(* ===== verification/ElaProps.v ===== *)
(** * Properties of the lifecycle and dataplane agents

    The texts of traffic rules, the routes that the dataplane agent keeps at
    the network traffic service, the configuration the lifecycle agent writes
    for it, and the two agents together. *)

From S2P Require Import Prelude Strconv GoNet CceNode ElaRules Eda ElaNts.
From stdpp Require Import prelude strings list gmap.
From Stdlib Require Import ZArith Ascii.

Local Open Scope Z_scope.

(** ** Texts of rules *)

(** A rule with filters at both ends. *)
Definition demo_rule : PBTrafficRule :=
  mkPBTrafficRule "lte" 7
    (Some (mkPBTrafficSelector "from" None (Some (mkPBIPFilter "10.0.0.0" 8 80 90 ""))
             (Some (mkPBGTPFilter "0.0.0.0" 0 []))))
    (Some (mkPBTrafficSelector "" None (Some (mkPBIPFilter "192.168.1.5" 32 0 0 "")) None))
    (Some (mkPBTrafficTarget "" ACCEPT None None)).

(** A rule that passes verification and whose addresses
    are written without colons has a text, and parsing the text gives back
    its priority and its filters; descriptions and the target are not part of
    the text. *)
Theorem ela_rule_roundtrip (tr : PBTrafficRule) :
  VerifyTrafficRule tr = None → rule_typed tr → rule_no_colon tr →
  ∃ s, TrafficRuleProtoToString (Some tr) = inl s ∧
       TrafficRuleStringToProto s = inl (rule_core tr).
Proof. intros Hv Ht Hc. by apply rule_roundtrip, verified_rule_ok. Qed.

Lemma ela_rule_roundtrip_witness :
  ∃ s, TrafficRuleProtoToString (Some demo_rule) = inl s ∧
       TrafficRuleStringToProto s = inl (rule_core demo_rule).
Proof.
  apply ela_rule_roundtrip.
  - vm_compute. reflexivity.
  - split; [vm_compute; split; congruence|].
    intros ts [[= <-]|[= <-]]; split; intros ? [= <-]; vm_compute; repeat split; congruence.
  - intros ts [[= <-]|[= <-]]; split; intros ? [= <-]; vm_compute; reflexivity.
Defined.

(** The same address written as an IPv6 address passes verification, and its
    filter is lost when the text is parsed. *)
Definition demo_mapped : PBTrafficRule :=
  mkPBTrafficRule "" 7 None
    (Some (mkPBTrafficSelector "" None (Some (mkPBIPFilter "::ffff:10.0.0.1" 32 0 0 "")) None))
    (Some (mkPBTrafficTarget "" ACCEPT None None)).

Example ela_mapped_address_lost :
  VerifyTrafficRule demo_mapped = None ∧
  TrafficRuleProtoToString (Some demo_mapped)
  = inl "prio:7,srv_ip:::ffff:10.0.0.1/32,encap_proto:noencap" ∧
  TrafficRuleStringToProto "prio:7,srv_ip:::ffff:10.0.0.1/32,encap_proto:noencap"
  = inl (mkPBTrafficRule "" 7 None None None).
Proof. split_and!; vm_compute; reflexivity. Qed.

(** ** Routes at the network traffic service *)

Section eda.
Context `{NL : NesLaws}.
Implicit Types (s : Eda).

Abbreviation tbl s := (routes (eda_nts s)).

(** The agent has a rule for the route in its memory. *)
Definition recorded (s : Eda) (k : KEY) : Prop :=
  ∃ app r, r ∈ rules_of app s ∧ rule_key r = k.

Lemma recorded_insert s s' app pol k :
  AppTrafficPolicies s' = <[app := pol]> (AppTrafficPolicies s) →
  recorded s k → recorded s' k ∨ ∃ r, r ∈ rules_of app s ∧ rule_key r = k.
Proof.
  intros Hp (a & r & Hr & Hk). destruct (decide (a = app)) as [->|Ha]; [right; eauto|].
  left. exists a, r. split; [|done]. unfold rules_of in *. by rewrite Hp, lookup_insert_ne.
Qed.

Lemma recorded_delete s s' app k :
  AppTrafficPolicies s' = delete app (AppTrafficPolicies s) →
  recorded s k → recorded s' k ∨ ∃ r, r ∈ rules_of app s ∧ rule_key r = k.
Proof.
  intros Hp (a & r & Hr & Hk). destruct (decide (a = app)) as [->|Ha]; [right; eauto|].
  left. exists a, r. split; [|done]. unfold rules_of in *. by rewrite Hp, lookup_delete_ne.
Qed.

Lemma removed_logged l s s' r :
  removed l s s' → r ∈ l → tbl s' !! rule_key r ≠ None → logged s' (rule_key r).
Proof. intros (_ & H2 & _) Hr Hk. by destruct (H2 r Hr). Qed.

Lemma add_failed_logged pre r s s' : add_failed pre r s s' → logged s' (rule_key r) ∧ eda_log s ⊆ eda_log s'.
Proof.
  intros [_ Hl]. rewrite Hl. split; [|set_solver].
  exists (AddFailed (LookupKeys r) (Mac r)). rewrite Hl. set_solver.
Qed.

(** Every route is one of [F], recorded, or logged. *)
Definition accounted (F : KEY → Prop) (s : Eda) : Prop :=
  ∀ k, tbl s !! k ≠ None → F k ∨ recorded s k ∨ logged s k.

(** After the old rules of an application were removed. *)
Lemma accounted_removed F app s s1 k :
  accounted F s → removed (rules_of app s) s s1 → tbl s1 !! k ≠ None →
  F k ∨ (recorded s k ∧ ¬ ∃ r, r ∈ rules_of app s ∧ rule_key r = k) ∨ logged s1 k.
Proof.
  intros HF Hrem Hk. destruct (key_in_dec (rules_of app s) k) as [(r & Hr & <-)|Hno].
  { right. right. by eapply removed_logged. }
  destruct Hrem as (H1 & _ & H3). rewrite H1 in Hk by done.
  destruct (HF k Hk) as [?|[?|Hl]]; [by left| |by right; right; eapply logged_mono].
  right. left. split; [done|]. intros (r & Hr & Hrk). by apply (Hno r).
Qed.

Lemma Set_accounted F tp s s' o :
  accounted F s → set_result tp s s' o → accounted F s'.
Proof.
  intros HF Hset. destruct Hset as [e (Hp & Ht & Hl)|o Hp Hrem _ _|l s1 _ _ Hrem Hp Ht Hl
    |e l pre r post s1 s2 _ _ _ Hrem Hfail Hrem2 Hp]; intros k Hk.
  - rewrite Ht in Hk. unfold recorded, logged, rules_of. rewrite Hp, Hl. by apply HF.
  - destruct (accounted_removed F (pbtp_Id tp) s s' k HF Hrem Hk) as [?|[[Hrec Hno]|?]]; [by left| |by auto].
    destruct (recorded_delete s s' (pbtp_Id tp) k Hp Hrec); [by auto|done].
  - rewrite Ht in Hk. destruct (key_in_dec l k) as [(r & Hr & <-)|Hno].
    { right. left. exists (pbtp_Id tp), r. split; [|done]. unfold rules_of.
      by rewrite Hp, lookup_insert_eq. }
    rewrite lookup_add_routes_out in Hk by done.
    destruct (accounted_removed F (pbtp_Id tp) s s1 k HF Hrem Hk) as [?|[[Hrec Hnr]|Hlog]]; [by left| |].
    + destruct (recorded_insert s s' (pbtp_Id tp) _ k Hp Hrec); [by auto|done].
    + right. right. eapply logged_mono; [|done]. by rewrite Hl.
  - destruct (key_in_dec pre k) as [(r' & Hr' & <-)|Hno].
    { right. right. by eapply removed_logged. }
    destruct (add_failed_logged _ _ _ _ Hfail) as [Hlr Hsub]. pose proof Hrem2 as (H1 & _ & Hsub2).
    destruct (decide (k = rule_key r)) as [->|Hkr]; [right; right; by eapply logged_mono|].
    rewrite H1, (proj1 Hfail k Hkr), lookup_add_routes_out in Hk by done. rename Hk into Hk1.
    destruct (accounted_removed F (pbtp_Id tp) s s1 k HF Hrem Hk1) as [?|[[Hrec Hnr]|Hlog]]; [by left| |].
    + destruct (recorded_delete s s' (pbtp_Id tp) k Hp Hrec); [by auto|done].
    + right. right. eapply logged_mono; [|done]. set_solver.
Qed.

§

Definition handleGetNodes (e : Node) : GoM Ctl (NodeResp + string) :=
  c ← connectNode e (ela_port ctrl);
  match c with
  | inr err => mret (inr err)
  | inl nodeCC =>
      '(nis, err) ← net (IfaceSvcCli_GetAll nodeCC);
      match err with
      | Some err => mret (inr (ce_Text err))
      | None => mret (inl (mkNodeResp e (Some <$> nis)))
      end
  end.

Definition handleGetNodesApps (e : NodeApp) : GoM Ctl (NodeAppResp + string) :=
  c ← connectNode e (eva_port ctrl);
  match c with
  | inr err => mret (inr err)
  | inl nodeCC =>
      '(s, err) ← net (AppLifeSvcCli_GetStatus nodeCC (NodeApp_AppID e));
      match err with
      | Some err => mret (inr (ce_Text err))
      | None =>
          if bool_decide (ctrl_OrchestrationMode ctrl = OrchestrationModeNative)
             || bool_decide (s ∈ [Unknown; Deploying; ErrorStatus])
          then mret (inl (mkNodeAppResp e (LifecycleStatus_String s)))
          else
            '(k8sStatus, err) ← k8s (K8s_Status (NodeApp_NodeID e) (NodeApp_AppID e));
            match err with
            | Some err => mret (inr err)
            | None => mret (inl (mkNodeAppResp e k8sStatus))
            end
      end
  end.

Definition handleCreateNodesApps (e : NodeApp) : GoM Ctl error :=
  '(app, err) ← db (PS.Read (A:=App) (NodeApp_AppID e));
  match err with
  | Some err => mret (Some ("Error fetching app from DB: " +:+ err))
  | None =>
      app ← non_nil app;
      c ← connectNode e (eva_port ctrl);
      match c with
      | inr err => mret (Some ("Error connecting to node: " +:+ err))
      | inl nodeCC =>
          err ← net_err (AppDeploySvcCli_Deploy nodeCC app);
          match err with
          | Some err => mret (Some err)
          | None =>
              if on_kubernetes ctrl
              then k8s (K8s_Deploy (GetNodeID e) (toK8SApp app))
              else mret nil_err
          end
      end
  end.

§

Once the line with "rewrite Hp, lookup_delete_ne." is found in the records above, print exactly that line and every line after it through the line with "intros HF Hrem".

  left. exists a, r. split; [|done]. unfold rules_of in *. by rewrite Hp, lookup_delete_ne.
Qed.

Lemma removed_logged l s s' r :
  removed l s s' → r ∈ l → tbl s' !! rule_key r ≠ None → logged s' (rule_key r).
Proof. intros (_ & H2 & _) Hr Hk. by destruct (H2 r Hr). Qed.

Lemma add_failed_logged pre r s s' : add_failed pre r s s' → logged s' (rule_key r) ∧ eda_log s ⊆ eda_log s'.
Proof.
  intros [_ Hl]. rewrite Hl. split; [|set_solver].
  exists (AddFailed (LookupKeys r) (Mac r)). rewrite Hl. set_solver.
Qed.

(** Every route is one of [F], recorded, or logged. *)
Definition accounted (F : KEY → Prop) (s : Eda) : Prop :=
  ∀ k, tbl s !! k ≠ None → F k ∨ recorded s k ∨ logged s k.

(** After the old rules of an application were removed. *)
Lemma accounted_removed F app s s1 k :
  accounted F s → removed (rules_of app s) s s1 → tbl s1 !! k ≠ None →
  F k ∨ (recorded s k ∧ ¬ ∃ r, r ∈ rules_of app s ∧ rule_key r = k) ∨ logged s1 k.
Proof.
  intros HF Hrem Hk. destruct (key_in_dec (rules_of app s) k) as [(r & Hr & <-)|Hno].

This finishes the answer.